Quand un film d’horreur accouche d’un phénomène pop, l’attente d’une suite se double toujours d’une question : peut-on capturer à nouveau l’éclair dans la bouteille ? Avec M3GAN 2.0, Gerard Johnstone relève le défi en offrant bien plus qu’un simple retour de la poupée tueuse : il ouvre la voie à une franchise aux ambitions élargies. Plus qu’un film d’action horrifique, cette suite injecte une réflexion contemporaine sur l’intelligence artificielle, sa place dans nos vies et les responsabilités morales que nous devons assumer.

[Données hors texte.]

(** LLMService.format_results_to_markdown *)
Definition format_results_to_markdown (results : list row) (max_rows : nat)
  : markdown_data :=
  let total := length results in
  match total with
  | O => {| markdown_results := py "No results found"; total_rows := 0;
            displayed_rows := 0; markdown_error := None |}
  | S _ =>
      let display_results := firstn max_rows results in
      let displayed := length display_results in
      let columns := fold_left add_columns display_results [] in
      match columns with
      | [] => {| markdown_results := py "Results structure could not be determined";
                 total_rows := total; displayed_rows := 0; markdown_error := None |}
      | _ :: _ =>
          let header :=
            py "| " ++ join (py " | ") columns ++ py " |" ++ nl
            ++ py "| " ++ join (py " | ") (map (fun _ => py "---") columns) ++ py " |" ++ nl in
          match map_result (format_row columns) display_results with
          | Ok lines =>
              {| markdown_results := header ++ concat lines; total_rows := total;
                 displayed_rows := displayed; markdown_error := None |}
          | Raise e =>
              {| markdown_results := py "Error formatting results"; total_rows := total;
                 displayed_rows := 0; markdown_error := Some e |}
          end
      end
  end.

(** mock_response.get_mock_response("summarization_failed")["error"]["message"]:
    without a custom message, a sentence of error_responses. *)
Definition summarization_fallback : M str :=
  match error (get_mock_response (py "summarization_failed") None) with
  | Some {| error_message := JString sentence |} => ret sentence
  | _ => raise (py "'error'")
  end.

(** The messages of the summary call; [dumped] is
    json_utils.dumps(results[:10], indent=2). *)
Definition summary_messages (user_query sql_query : str) (results : list row)
           (dumped system_message : str) : list (str * str) :=
  let results_str :=
    if 10 <? length results
    then dumped ++ nl ++ py "... and " ++ str_of_nat (length results - 10)
         ++ py " more rows"
    else dumped in
  [(py "system", system_message);
   (py "user",
    py "Original question: " ++ user_query ++ nl
    ++ py "SQL query executed: " ++ sql_query ++ nl
    ++ py "Query results: " ++ results_str ++ nl ++ nl
    ++ py "Please summarize these results to answer the original question.")].

(** LLMService.summarize_query_results *)
Definition summarize_query_results (user_query sql_query : str) (results : list row)
           (max_rows : nat) : M str :=
  s <- (try
          (_ <- consult (get_or_initialize_client W TheLLMService) ;;
           match results with
           | [] => ret (py "The query returned no results.")
           | _ :: _ =>
               dumped <- lift (json_dumps W (firstn 10 results)) ;;
               system_message <- consult (get_summary_prompt W) ;;
               let messages := summary_messages user_query sql_query results
                                 dumped system_message in
               response <- create W (LLM_MODEL W) messages None ;;
               m <- first_choice response ;;
               text <- match content m with
                       | Some c => ret (strip (tables W) c)
                       | None => raise (py "'NoneType' object has no attribute 'strip'")
                       end ;;
               let md := format_results_to_markdown results max_rows in
               match markdown_error md with
               | Some _ =>
                   listing <- lift (repr_of_rows W (firstn max_rows results)) ;;
                   ret (text ++ nl ++ nl
                        ++ py "Here are the results (could not format as table due to error):"
                        ++ nl ++ listing)
               | None =>
                   if displayed_rows md <? total_rows md
                   then ret (text ++ nl ++ nl ++ py "Here are the top "
                             ++ str_of_nat (displayed_rows md) ++ py " results out of "
                             ++ str_of_nat (total_rows md) ++ py " total rows:" ++ nl ++ nl
                             ++ markdown_results md)
                   else ret (text ++ nl ++ nl ++ py "Here are all "
                             ++ str_of_nat (total_rows md) ++ py " results:" ++ nl ++ nl
                             ++ markdown_results md)
               end
           end)
        except e => summarization_fallback) ;;
  _ <- log (EvSummarize user_query sql_query s) ;;
  ret s.

End WithWorld.
End LLMService.

(** ** app/agents/sql_agent.py: the calls *)

Module SQLAgent.
Section WithWorld.
Variable W : world.

Definition validate (query : str) : bool * str :=
  validate_query (tables W) (parser W) query.

(** debug_query, "Extract the function call response": the repaired
    query is validated before it is returned. *)
Definition read_fixed_query (response : completion) : M repair :=
  m <- first_choice response ;;
  match tool_calls m with
  | tc :: _ =>
      if str_eqb (function_name tc) (py "fix_sql_query") then
        arguments <- lift (function_arguments tc) ;;
        let fixed_query := get_or arguments (py "fixed_query") (JString []) in
        let error := get_or arguments (py "error") JNull in
        if json_truthy error then ret (NotFixed error)
        else if negb (json_truthy fixed_query)
        then ret (NotFixed (JString (py "Failed to generate a fixed query")))
        else
          match fixed_query with
          | JString q =>
              let '(is_valid, validation_result) := validate q in
              if negb is_valid then ret (NotFixed (JString validation_result))
              else ret (Fixed q)
          | other =>
              (* query.strip() raises inside the try of validate_query,
                 which answers (False, f"Validation error: {str(e)}") *)
              ret (NotFixed (JString (py "Validation error: "
                                      ++ exception_text W Strip other)))
          end
      else ret (NotFixed (JString (py "Failed to debug query")))
  | [] => ret (NotFixed (JString (py "Failed to debug query")))
  end.

(** SQLAgent.debug_query *)
Definition debug_query (query : str) (s : schema_info) (error_message : str)
  : M repair :=
  r <- (try
          (_ <- consult (get_or_initialize_client W TheSQLAgent) ;;
           system_message <- consult (fun tr => get_debug_prompt W tr s error_message) ;;
           let messages := [(py "system", system_message);
                            (py "user", py "Fix this SQL query: " ++ query)] in
           response <-
             (try create W (LLM_MODEL W) messages (Some (py "fix_sql_query"))
              except model_error =>
                if negb (str_eqb (LLM_MODEL W) (py "gpt-3.5-turbo"))
                then create W (py "gpt-3.5-turbo") messages (Some (py "fix_sql_query"))
                else raise model_error) ;;
           read_fixed_query response)
        except e => ret (NotFixed (JString (py "Debugging error: " ++ e)))) ;;
  _ <- log (EvDebug query error_message r) ;;
  ret r.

Au cœur de ce nouveau chapitre : une guerre de machines, des liens familiaux fissurés… et une chorégraphie toujours aussi tranchante.
Notre avis en quelques mots
Un second film qui essaie de lancer une vraie franchise tout en actualisant ses propos sur les androïdes et la technologie, proposant un discours sur les IA. On aime les clins d’œil comme celui à K2000, ces moments viennent détendre l’atmosphère d’un film construit de scènes d’action efficaces avec l’incroyable Ivanna Sakhno, et quelques longueurs qui sont un peu regrettables.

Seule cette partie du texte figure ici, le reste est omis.